Examples of cell gating on a Sysmex XT-2000iV. (A) Peripheral whole human blood cytogram on the Sysmex analyzer (printed with permission of Sysmex, Inc.). The x-axis represents side scatter of light, whereas the y-axis represents RNA- and DNA-fluorescence. Smaller and more mature cells are located near the bottom of the Sysmex cytogram, whereas larger and more immature cells, including blasts, reside higher on the y-axis. Human cell types within cytogram are peripheral blood neutrophils (N), lymphocytes (L), eosinophils (E), monocytes (M), and immature granulocytes (IG) (B) Whole washed Wistar Han rat bone marrow cells separated into 4 regions (Region A, B, C, and D) on the Sysmex cytogram. (C) Position of purified Wistar Han rat bone marrow cells after incubation with biotinylated anti-myeloid (CD11b) followed by magnetic field separation showing position of maturing myeloid cells in region A and proliferating myeloid cells in Region B. Eosinophils = (yellow circle) and macrophage/monocyte region = M (white circle) are also demonstrable. (D) The flow-through portion of Wistar Han rat bone marrow cells following incubation with CD11b showing the position of nonmyeloid cells. The red circle in 1C and 1D represents ghost cells and/or debris.
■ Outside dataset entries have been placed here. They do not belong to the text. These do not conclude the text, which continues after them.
(* ===== verification/Users.v ===== *)
(** * Who is let in: src/src/users.rs and src/src/commands/acl.rs

    The passwords of the one user, kept as hashes, and the commands that ask who
    a client is.  The hash is SHA-256 of the sha2 crate: a parameter
    ([PasswordHash]), of which the properties that need it assume that it tells
    the passwords at hand apart. *)
From S2P Require Import Prelude Text Resp Command.
Open Scope Z_scope.

(** [hashed]: the digest in lower-case hex. *)
Class PasswordHash := hashed : Bytes -> Bytes.

Section Users.
Context `{PasswordHash}.

(** ** users.rs *)

Abbreviation Users := (list Bytes).

(** [Users::add_password]. *)
Definition add_password (password : Bytes) (users : Users) : Users :=
  let h := hashed password in
  if bool_decide (h ∈ users) then users else users ++ [h].

(** [Users::hashed_passwords]. *)
Definition hashed_passwords (users : Users) : list Bytes := users.

(** [Users::wants_no_password]. *)
Definition wants_no_password (users : Users) : bool :=
  match users with [] => true | _ => false end.

(** [Users::accepts]. *)
Definition accepts (password : Bytes) (users : Users) : bool :=
  match users with [] => true | _ => bool_decide (hashed password ∈ users) end.

(** ** acl.rs *)

Definition DEFAULT_USER : Bytes := lit "default".
Definition NO_PASSWORD : Bytes := lit "nopass".
Definition ALLOWED_WHILE_OUT : list string := ["AUTH"; "HELLO"; "QUIT"; "RESET"]%string.

(** Whether a connection has been let in. *)
Record Identity := { authenticated : bool }.

(** [Identity::new] and [Identity::trusted]. *)
Definition new_identity (users : Users) : Identity := {| authenticated := wants_no_password users |}.
Definition trusted : Identity := {| authenticated := true |}.

Definition allowed_while_out (command : Bytes) : bool := one_of ALLOWED_WHILE_OUT command.
Definition needs_authenticating : Value := Error (lit "NOAUTH Authentication required.").

Definition wrong_password : Value :=
  Error (lit "WRONGPASS invalid username-password pair or user is disabled.").

(** [authenticate]. *)
Definition authenticate (user password : Bytes) (users : Users) (who : Identity)
  : Identity * Value :=
  if negb (user =b? DEFAULT_USER) || negb (accepts password users) then (who, wrong_password)
  else ({| authenticated := true |}, OK).

(** [alone]. *)
Definition alone (password : Bytes) (users : Users) (who : Identity) : Identity * Value :=
  if wants_no_password users then
    (who, Error (lit
      "ERR Client sent AUTH, but no password is set. Did you mean AUTH <username> <password>?"))
  else authenticate DEFAULT_USER password users who.

(** [user_named]. *)
Definition user_named (user : Bytes) (users : Users) : Value :=
  if negb (user =b? DEFAULT_USER) then NullArray
  else
    Array [BulkString (lit "flags");
           Array (if wants_no_password users then [BulkString NO_PASSWORD] else []);
           BulkString (lit "passwords");
           Array (map BulkString (hashed_passwords users))].

(** [bad_rule]. *)
Definition bad_rule (rule : Bytes) : Value :=
  Error (lit "ERR Error in ACL SETUSER modifier '" ++ from_utf8_lossy rule ++ lit "': Syntax error").

(** [unknown_action] of commands/acl.rs. *)
Definition unknown_acl_action (action : Bytes) : Value :=
  Error (lit "ERR Unknown ACL subcommand or wrong number of arguments for '"
         ++ from_utf8_lossy action ++ lit "'").

(** The loop of [set_user] over its rules. *)
Definition password_rule (rule : Bytes) : result Bytes Value :=
  match rule with
  | c :: password =>
      if bool_decide (c = ">"%byte) && negb (password =b? []) then Ok password else Err (bad_rule rule)
  | [] => Err (bad_rule rule)
  end.

(** [set_user]. *)
Definition set_user (user : Bytes) (rules : list Bytes) (users : Users) : Users * Value :=
  if negb (user =b? DEFAULT_USER) then
    (users, Error (lit "ERR this server has only the '" ++ DEFAULT_USER ++ lit "' user"))
  else
    match collect_results password_rule rules with
    | Err e => (users, e)
    | Ok passwords => (fold_left (fun users p => add_password p users) passwords users, OK)
    end.

(** [acl::run]. *)
Definition acl_run (command : Bytes) (args : list Bytes) (users : Users) (who : Identity)
  : option (Users * Identity * Value) :=
  if command =b? lit "ACL" then
    match args with
    | [] => Some (users, who, wrong_arity "acl")
    | action :: rest =>
        if eq_ignore_ascii_case action (lit "WHOAMI") then
          Some (users, who,
                match rest with [] => BulkString DEFAULT_USER | _ => unknown_acl_action action end)
        else if eq_ignore_ascii_case action (lit "GETUSER") then
          Some (users, who,
                match rest with [user] => user_named user users | _ => unknown_acl_action action end)
        else if eq_ignore_ascii_case action (lit "SETUSER") then
          match rest with
          | user :: ((_ :: _) as rules) =>
              let '(users, reply) := set_user user rules users in
              Some (users, who, reply)
          | _ => Some (users, who, unknown_acl_action action)
          end
        else Some (users, who, unknown_acl_action action)
    end
  else if command =b? lit "AUTH" then
    match args with
    | [password] =>
        let '(who, reply) := alone password users who in Some (users, who, reply)
    | [user; password] =>
        let '(who, reply) := authenticate user password users who in
        Some (users, who, reply)
    | _ => Some (users, who, wrong_arity "auth")
    end
  else None.

(** ** Facts *)
Lemma add_password_elem h p users :
  h ∈ add_password p users <-> h = hashed p \/ h ∈ users.
Proof.
  unfold add_password. case_bool_decide; [naive_solver|]. rewrite elem_of_app, list_elem_of_singleton.
  tauto.
Qed.

Lemma add_password_NoDup p users : NoDup users -> NoDup (add_password p users).
Proof.
  intros Hu. unfold add_password. case_bool_decide as Hin; [done|].
  apply NoDup_app. split_and!; [done| |apply NoDup_singleton].
  intros h Hh ->%list_elem_of_singleton. done.
Qed.

Lemma add_passwords_elem h ps users :
  h ∈ fold_left (fun users p => add_password p users) ps users
  <-> h ∈ users \/ exists p, p ∈ ps /\ h = hashed p.
Proof.
  revert users; induction ps as [|p ps IH]; intros users; cbn.
  - split; [by left|]. intros [?|(? & Hp & _)]; [done|by apply not_elem_of_nil in Hp].
  - rewrite IH, add_password_elem. setoid_rewrite elem_of_cons. naive_solver.
Qed.

Lemma password_rules rules ps :
  collect_results password_rule rules = Ok ps <-> rules = map (cons ">"%byte) ps /\ ([] ∉ ps).
Proof.
  revert ps; induction rules as [|rule rules IH]; intros ps; cbn.
  - split; [intros [= <-]; split; [done|apply not_elem_of_nil]|]. by intros [->%symmetry%map_eq_nil _].
  - split.
    + intros (p & Hp & (ps' & Hps & [= <-])%rbind_Ok)%rbind_Ok. apply IH in Hps as [-> Hn].
      unfold password_rule in Hp. destruct rule as [|c rule]; [done|].
      destruct (bool_decide (c = ">"%byte)) eqn:Ec; [|done]. apply bool_decide_eq_true in Ec as ->.
      beq_cases; [done|]. injection Hp as <-. cbn. split; [done|]. by apply not_elem_of_cons.
    + intros [Hr Hn]. destruct ps as [|p ps]; [done|]. cbn in Hr. injection Hr as -> ->.
      apply not_elem_of_cons in Hn as [Hp Hn]. unfold password_rule at 1.
      rewrite bool_decide_true by done.
      assert ((p =b? []) = false) as -> by (by apply beq_false). cbn.
      destruct (IH ps) as [_ IH']. rewrite IH' by done. done.
Qed.

(** ** What the commands promise *)

(** [ACL SETUSER] is all or nothing: rules that each give a password that is
    not empty are all taken on, so that from then on exactly those passwords and
    the ones known before are accepted (as far as the hash tells them apart from
    the one offered); with any other rule among them nothing is changed and the
    reply is an error.  A user once given a password is never again open to
    anyone. *)
Theorem set_user_all_or_nothing rules users :
  match set_user DEFAULT_USER rules users with
  | (users', reply) =>
      (exists ps, rules = map (cons ">"%byte) ps /\ ([] ∉ ps) /\ reply = OK
         /\ (forall h, h ∈ users' <-> h ∈ users \/ exists p, p ∈ ps /\ h = hashed p)
         /\ (ps <> [] -> wants_no_password users' = false
             /\ forall offered, accepts offered users' = true <->
                  hashed offered ∈ users \/ exists p, p ∈ ps /\ hashed offered = hashed p))
      \/ ((forall ps, rules = map (cons ">"%byte) ps -> [] ∈ ps)
          /\ users' = users /\ is_error reply = true)
  end.
Proof.
  unfold set_user. rewrite beq_refl. cbn [negb].
  destruct (collect_results password_rule rules) as [ps|e] eqn:E.
  - left. apply password_rules in E as [-> Hn]. exists ps. split_and!; [done|done|done| |].
    + intros h. apply add_passwords_elem.
    + intros Hne. set (users' := fold_left _ ps users).
      assert (Hin : forall h, h ∈ users' <-> h ∈ users \/ exists p, p ∈ ps /\ h = hashed p)
        by (intros h; apply add_passwords_elem).
      destruct ps as [|p ps]; [done|].
      assert (hashed p ∈ users') as Hp by (apply Hin; right; exists p; split; [left|done]).
      unfold accepts, wants_no_password. destruct users' as [|u users']; [by apply not_elem_of_nil in Hp|].
      split; [done|]. intros offered. by rewrite bool_decide_eq_true, Hin.
  - right. split_and!; [|done|].
    + intros ps Hr. destruct (decide ([] ∈ ps)); [done|].
      assert (collect_results password_rule rules = Ok ps) by (by apply password_rules). congruence.
    + clear -E. revert e E. induction rules as [|rule rules IH]; intros e; cbn; [done|].
      unfold password_rule at 1. destruct rule as [|c rule]; [by intros [= <-]|].
      destruct (_ && _); cbn; [|by intros [= <-]].
      destruct (collect_results password_rule rules) as [|e'] eqn:E'; cbn; [done|].
      intros [= <-]. by apply IH.
Qed.

(** A client gets in only by naming the default user and a password it may
    be let in with: [AUTH] answers OK, and lets the connection in, exactly when
    a hash kept is the hash of the password offered (any password will do for a
    named user that has none); whatever it answers, nobody is ever put out, and
    the passwords are as they were. *)
Theorem auth_lets_in args users who users' who' reply :
  acl_run (lit "AUTH") args users who = Some (users', who', reply) ->
  users' = users
  /\ ((reply = OK /\ authenticated who' = true
       /\ exists user password, (args = [user; password] \/ args = [password] /\ users <> [])
          /\ (args = [user; password] -> user = DEFAULT_USER)
          /\ (users = [] \/ hashed password ∈ users))
      \/ (is_error reply = true /\ who' = who)).
Proof.
  assert (Ha : forall user password, authenticate user password users who = (who', reply) ->
    (reply = OK /\ authenticated who' = true /\ user = DEFAULT_USER
     /\ (users = [] \/ hashed password ∈ users))
    \/ (is_error reply = true /\ who' = who)).
  { intros user password. unfold authenticate. beq_cases; cbn.
    - destruct (accepts password users) eqn:Eacc; cbn; intros [= <- <-]; [left|by right].
      split_and!; [done..|]. unfold accepts in Eacc.
      destruct users; [by left|right]. by apply bool_decide_eq_true in Eacc.
    - intros [= <- <-]. by right. }
  change (acl_run (lit "AUTH") args users who) with
    (match args with
     | [password] =>
         let '(who, reply) := alone password users who in Some (users, who, reply)
     | [user; password] =>
         let '(who, reply) := authenticate user password users who in
         Some (users, who, reply)
     | _ => Some (users, who, wrong_arity "auth")
     end).
  destruct args as [|x [|y [|z rest]]]; try (intros [= <- <- <-]; split; [done|by right]).
  - unfold alone. destruct (wants_no_password users) eqn:Ew.
    + intros [= <- <- <-]. split; [done|by right].
    + destruct (authenticate DEFAULT_USER x users who) as [i r] eqn:E.
      intros [= <- <- <-]. split; [done|].
      destruct (Ha _ _ E) as [(-> & ? & _ & ?)|?]; [left|by right].
      split_and!; [done..|]. exists DEFAULT_USER, x. split_and!; [right|done|done].
      split; [done|]. by destruct users.
  - destruct (authenticate x y users who) as [i r] eqn:E.
    intros [= <- <- <-]. split; [done|].
    destruct (Ha _ _ E) as [(-> & ? & -> & ?)|?]; [left|by right].
    split_and!; [done..|]. exists DEFAULT_USER, y. split_and!; [by left|done|done].
Qed.

End Users.

(** A server given one password, and a client that knows it; the hash is taken
    to be the password itself. *)
Definition plain_hash : PasswordHash := fun p => p.
Lemma auth_lets_in_witness :
  @acl_run plain_hash (lit "AUTH") [lit "secret"] [lit "secret"] {| authenticated := false |}
    = Some ([lit "secret"], {| authenticated := true |}, OK)
  /\ authenticated {| authenticated := true |} = true.
Proof.
  assert (@acl_run plain_hash (lit "AUTH") [lit "secret"] [lit "secret"] {| authenticated := false |}
    = Some ([lit "secret"], {| authenticated := true |}, OK)) as E by (vm_compute; reflexivity).
  split; [exact E|].
  destruct (@auth_lets_in plain_hash [lit "secret"] [lit "secret"] {| authenticated := false |}
    [lit "secret"] {| authenticated := true |} OK E) as (_ & [(_ & Hi & _)|[H1 _]]); [exact Hi|].
  discriminate H1.
Defined.
(** C37. Subscribing, unsubscribing and hanging up keep the server's tally in
    step with what each client listens on: a client is listed under a channel,
    once, exactly when it is on it, no channel is kept with nobody on it, and
    the other clients are as they were.  [SUBSCRIBE] puts a client on the
    channels it names, [UNSUBSCRIBE] takes it off them (off all when it names
    none), and one that hangs up is on nothing. *)
Theorem tally_in_step alive command clients subs_of tally subs args st' given reply :
  Tallied clients subs_of tally -> me subs ∈ clients -> on subs = subs_of (me subs) ->
  (forall l, l ∈ clients -> alive l = true) ->
  pubsub_run alive command args (subs, tally) = Some (st', given, reply) ->
  let '(subs', tally') := st' in
  Tallied clients (now_on (me subs) (on subs') subs_of) tally' /\ me subs' = me subs
  /\ (command = lit "SUBSCRIBE" -> forall c, c ∈ on subs' <-> c ∈ on subs \/ c ∈ args)
  /\ (command = lit "UNSUBSCRIBE" -> args <> [] -> forall c, c ∈ on subs' <-> c ∈ on subs /\ c ∉ args)
  /\ (command = lit "UNSUBSCRIBE" -> args = [] -> listening subs' = false)
  /\ (command <> lit "SUBSCRIBE" -> command <> lit "UNSUBSCRIBE" -> subs' = subs).
Proof.
  intros T Hme Hon Halive.
  assert (Tself : Tallied clients (now_on (me subs) (on subs) subs_of) tally).
  { apply (Tallied_ext _ subs_of); [|done].
    intros k. unfold now_on. destruct (Nat.eqb_spec k (me subs)); [by subst|done]. }
  unfold pubsub_run. beq_cases; [subst command..|].
  - destruct args as [|channel [|message [|]]]; try (intros [= <- <- <-]; by split_and!).
    rewrite (send_all alive channel clients subs_of) by done. intros [= <- <- <-]. by split_and!.
  - destruct args as [|c args]; [intros [= <- <- <-]; split_and!; try done|].
    { intros _ c. rewrite elem_of_nil. tauto. }
    pose proof (confirm_each_tallied "subscribe" subscribe clients (c :: args) subs_of tally subs
      (subscribe_step clients) T Hme Hon) as H1.
    pose proof (confirm_subscribes clients (c :: args) subs_of tally subs T Hme Hon) as H2.
    destruct (confirm_each "subscribe" subscribe (c :: args) (subs, tally)) as [[subs' tally'] rs].
    destruct H1 as (T1 & Hme1 & _). intros [= <- <- <-]. by split_and!.
  - destruct args as [|c args].
    + unfold given_up; cbn [fst]. destruct (on subs) as [|c0 cs] eqn:Eon.
      { intros [= <- <- <-]. rewrite Eon. split_and!; try done. by unfold listening; rewrite Eon. }
      rewrite <- Eon in Hon, Tself. rewrite <- Eon.
      pose proof (confirm_each_tallied "unsubscribe" unsubscribe clients (on subs) subs_of tally subs
        (unsubscribe_step clients) T Hme Hon) as H1.
      pose proof (confirm_unsubscribes clients (on subs) subs_of tally subs T Hme Hon) as H2.
      destruct (confirm_each "unsubscribe" unsubscribe (on subs) (subs, tally)) as [[subs' tally'] rs].
      destruct H1 as (T1 & Hme1 & _). intros [= <- <- <-]. split_and!; try done.
      intros _ _. unfold listening. destruct (on subs') as [|c1 cs'] eqn:E'; [done|].
      exfalso. destruct (H2 c1) as [H3 _]. by destruct (H3 ltac:(left)).
    + pose proof (confirm_each_tallied "unsubscribe" unsubscribe clients (c :: args) subs_of tally subs
        (unsubscribe_step clients) T Hme Hon) as H1.
      pose proof (confirm_unsubscribes clients (c :: args) subs_of tally subs T Hme Hon) as H2.
      destruct (confirm_each "unsubscribe" unsubscribe (c :: args) (subs, tally)) as [[subs' tally'] rs].
      destruct H1 as (T1 & Hme1 & _). intros [= <- <- <-]. by split_and!.
  - destruct (true && listening subs); [|done]. intros [= <- <- <-]. by split_and!.
  - done.
Qed.

(** Hanging up. *)
Lemma drop_tallied clients subs_of tally subs :
  Tallied clients subs_of tally -> me subs ∈ clients -> on subs = subs_of (me subs) ->
  Tallied clients (now_on (me subs) [] subs_of) (drop_subscriptions subs tally).
Proof.
  unfold drop_subscriptions. intros T Hme Hon.
  assert (Hgen : forall gone subs_of tally, Tallied clients subs_of tally ->
    Tallied clients (now_on (me subs) (List.filter (fun x => negb (bool_decide (x ∈ gone)))
                                          (subs_of (me subs))) subs_of)
      (fold_left (fun tally channel => parted channel (me subs) tally) gone tally)).
  { clear T Hon subs_of tally. induction gone as [|c gone IH]; intros subs_of tally T; cbn [fold_left].
    - apply (Tallied_ext _ subs_of); [|done]. intros k. unfold now_on.
      destruct (Nat.eqb_spec k (me subs)); [subst k|done]. clear.
      induction (subs_of (me subs)) as [|x l IH]; cbn; [done|]. rewrite bool_decide_false by apply not_elem_of_nil.
      cbn. by f_equal.
    - apply (parted_tallied _ _ _ (me subs) c) in T; [|done]. apply IH in T.
      rewrite now_on_self in T. eapply Tallied_ext; [|exact T]. intros k. rewrite now_on_twice.
      unfold now_on. destruct (Nat.eqb k (me subs)); [|done]. rewrite filter_andb.
      apply List.filter_ext. intros x. beq_cases.
      + subst. rewrite andb_false_r, bool_decide_true by left. done.
      + cbn. rewrite andb_true_r. f_equal. apply bool_decide_ext. rewrite elem_of_cons. naive_solver. }
  specialize (Hgen (on subs) subs_of tally T).
  assert (List.filter (fun x => negb (bool_decide (x ∈ on subs))) (subs_of (me subs)) = []) as E; [|by rewrite E in Hgen].
  rewrite <- Hon. destruct (List.filter _ (on subs)) as [|x l] eqn:E; [done|].
  assert (x ∈ List.filter (fun x => negb (bool_decide (x ∈ on subs))) (on subs)) as Hx
    by (rewrite E; left).
  apply elem_filter in Hx as [Hx1 Hx2]. by rewrite bool_decide_true in Hx2.
Qed.

End Pubsub.

(** Two clients, one channel between them and one of the second's own. *)
Definition tuned (l : listener) : list Bytes :=
  match l with 1%nat => [lit "a"] | 2%nat => [lit "a"; lit "b"] | _ => [] end.
Definition airwaves : Channels := {[ lit "a" := [1; 2]%nat; lit "b" := [2]%nat ]}.
Lemma airwaves_tallied : Tallied {[ 1; 2 ]}%nat tuned airwaves.
Proof.
  assert (Hl : forall c, airwaves !! c = if bool_decide (c = lit "a") then Some [1; 2]%nat
            else if bool_decide (c = lit "b") then Some [2]%nat else None).
  { intros c. unfold airwaves. destruct (decide (c = lit "a")) as [->|Ha].
    { rewrite bool_decide_true by done. apply lookup_insert_eq. }
    rewrite bool_decide_false, lookup_insert_ne by done.
    case_bool_decide as Hb; [subst; apply lookup_singleton_eq|by apply lookup_singleton_ne]. }
  split.
  - intros c l. rewrite Hl. repeat case_bool_decide; by intros [= <-].
  - intros c l. rewrite Hl. repeat case_bool_decide; intros [= <-];
      apply (bool_decide_unpack _); reflexivity.
  - intros l Hin. assert (l = 1 \/ l = 2)%nat as [-> | ->] by set_solver;
      apply (bool_decide_unpack _); vm_compute; reflexivity.
  - intros c l Hin. assert (l = 1 \/ l = 2)%nat as [-> | ->] by set_solver;
      rewrite Hl; cbn [tuned]; repeat case_bool_decide; subst; cbn; set_solver.
  - intros c l. rewrite Hl. repeat case_bool_decide; cbn; set_solver.
Qed.
(* ===== verification/Rdb.v ===== *)
(** * The saved dataset: src/src/rdb.rs

    [Reader] reads a file from the front and keeps its place: here a state monad
    over the place, with the file to read from, which refuses or panics.
    [unsqueeze] is the LZF decoder, and [load] fills the store.  The texts of
    the errors are told apart by constructors.

    What a file says is given by what it is made of: [Spelt] for the ways a
    string is stored, [section_bytes] for the sections.  A file made of sections
    is read as the records they save ([dataset_reads]), a string squeezed into
    copies of itself included ([unsqueeze_lets_out]); and a file cut short is
    refused, however it is cut ([dataset_cut_short]). *)
From S2P Require Import Prelude Text Config Aof Store StoreStrings.
Open Scope Z_scope.

Definition MAGIC : Bytes := lit "REDIS".
Definition HEADER : Z := len MAGIC + 4.
Definition AUXILIARY : Z := 0xFA.
Definition RESIZE : Z := 0xFB.
Definition EXPIRES_AT_MILLISECONDS : Z := 0xFC.
Definition EXPIRES_AT_SECONDS : Z := 0xFD.
Definition DATABASE : Z := 0xFE.
Definition END : Z := 0xFF.
Definition STRING : Z := 0x00.
Definition AS_I8 : Z := 0.
Definition AS_I16 : Z := 1.
Definition AS_I32 : Z := 2.
Definition SQUEEZED : Z := 3.

(** [Record]: the deadline in nanoseconds since the epoch. *)
Record Saved := { saved_key : Bytes; saved_value : Bytes; saved_until : option Z }.

Inductive RdbError : Type :=
| TooShort (e : RdbError)
| NotADataset (header : Bytes)
| UnreadableLength (first : Z)
| PackedCount (how : Z)
| PackedString (how : Z)
| UnreadableKind (kind : Z)
| TooLarge
| Wanted (length at_ file : Z)
| StoredLength (e : RdbError)
| UnsqueezedLength (e : RdbError)
| RunPastEnd
| LengthPastEnd
| DistancePastEnd
| DistancePastStart
| WrongUnpacked (got wanted : Z).

(** ** Reading from the front *)
Inductive Step (A : Type) : Type :=
| Got (a : A) (at_ : Z)
| Refused (e : RdbError)
| Panicked.
Arguments Got {A} _ _.
Arguments Refused {A} _.
Arguments Panicked {A}.

Definition Reader (A : Type) : Type := Bytes -> Z -> Step A.
Definition got {A} (a : A) : Reader A := fun _ at_ => Got a at_.
Definition bail {A} (e : RdbError) : Reader A := fun _ _ => Refused e.
Definition and_then {A B} (m : Reader A) (k : A -> Reader B) : Reader B :=
  fun file at_ =>
    match m file at_ with
    | Got a at_ => k a file at_
    | Refused e => Refused e
    | Panicked => Panicked
    end.
Definition in_context {A} (f : RdbError -> RdbError) (m : Reader A) : Reader A :=
  fun file at_ => match m file at_ with Refused e => Refused (f e) | r => r end.
Notation "'let!' x <- m ; k" := (and_then m (fun x => k))
  (at level 10, x pattern, m at level 100, k at level 200).

(** [Reader::take]. *)
Definition take_bytes (length : Z) : Reader Bytes := fun file at_ =>
  let end_ := at_ + length in
  if USIZE_MAX <? end_ then Refused TooLarge
  else if end_ <=? len file
       then Got (take (Z.to_nat length) (drop (Z.to_nat at_) file)) end_
       else Refused (Wanted length at_ (len file)).

(** Numbers of a known width, least significant byte first or last. *)
Fixpoint from_le_bytes (bytes : Bytes) : Z :=
  match bytes with [] => 0 | c :: bytes => u8 c + 256 * from_le_bytes bytes end.
Definition from_be_bytes (bytes : Bytes) : Z := from_le_bytes (rev bytes).
Definition signed (bits n : Z) : Z := if n <? 2 ^ (bits - 1) then n else n - 2 ^ bits.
Gating of whole rat bone marrow was divided into 4 regions (Figure 1B, regions A, B, C, and D) based on cell populations purified by magnetic bead isolation of myeloid and lymphoid cells, which was in agreement with the gating of major cell types in peripheral blood of rats. Importantly, the pattern of separation of various populations was consistent in untreated rats. Rat bone marrow myeloid cells sorted with CD11b resided in regions A (maturing myeloid) and B (proliferating myeloid) of the Sysmex scattergram (Figure 1C). Myeloid cells have lower cell and nuclear size with increasing degrees of maturity. Therefore, myeloblasts, promyelocytes, and myelocytes are positioned above the mature myeloid cells in the scattergram (Figure 1C, Region B); they represent the proliferating myeloid region. The discriminating line between proliferating and maturing myeloid cells such as mature neutrophils, band neutrophils, and metamyelocytes was set by comparison with microscopic differential counts in untreated rats.

The CD11b antibody also binds to bone marrow eosinophils (Figure 1C, E, yellow circle) and macrophages (Figure 1C, M, white circle). The noncaptured or flow-through population consisting of nonmyeloid cells, including predominantly lymphocytes and erythroid cells, co-locates to regions C and D of the cytogram (Figure 1D). A small additional population of cells (< 2% of the entire population) located near the base of the cytogram of both magnetically captured and flow-through aliquots probably represents a population of ghost cells and cellular debris (Figure 1C, D, red circle).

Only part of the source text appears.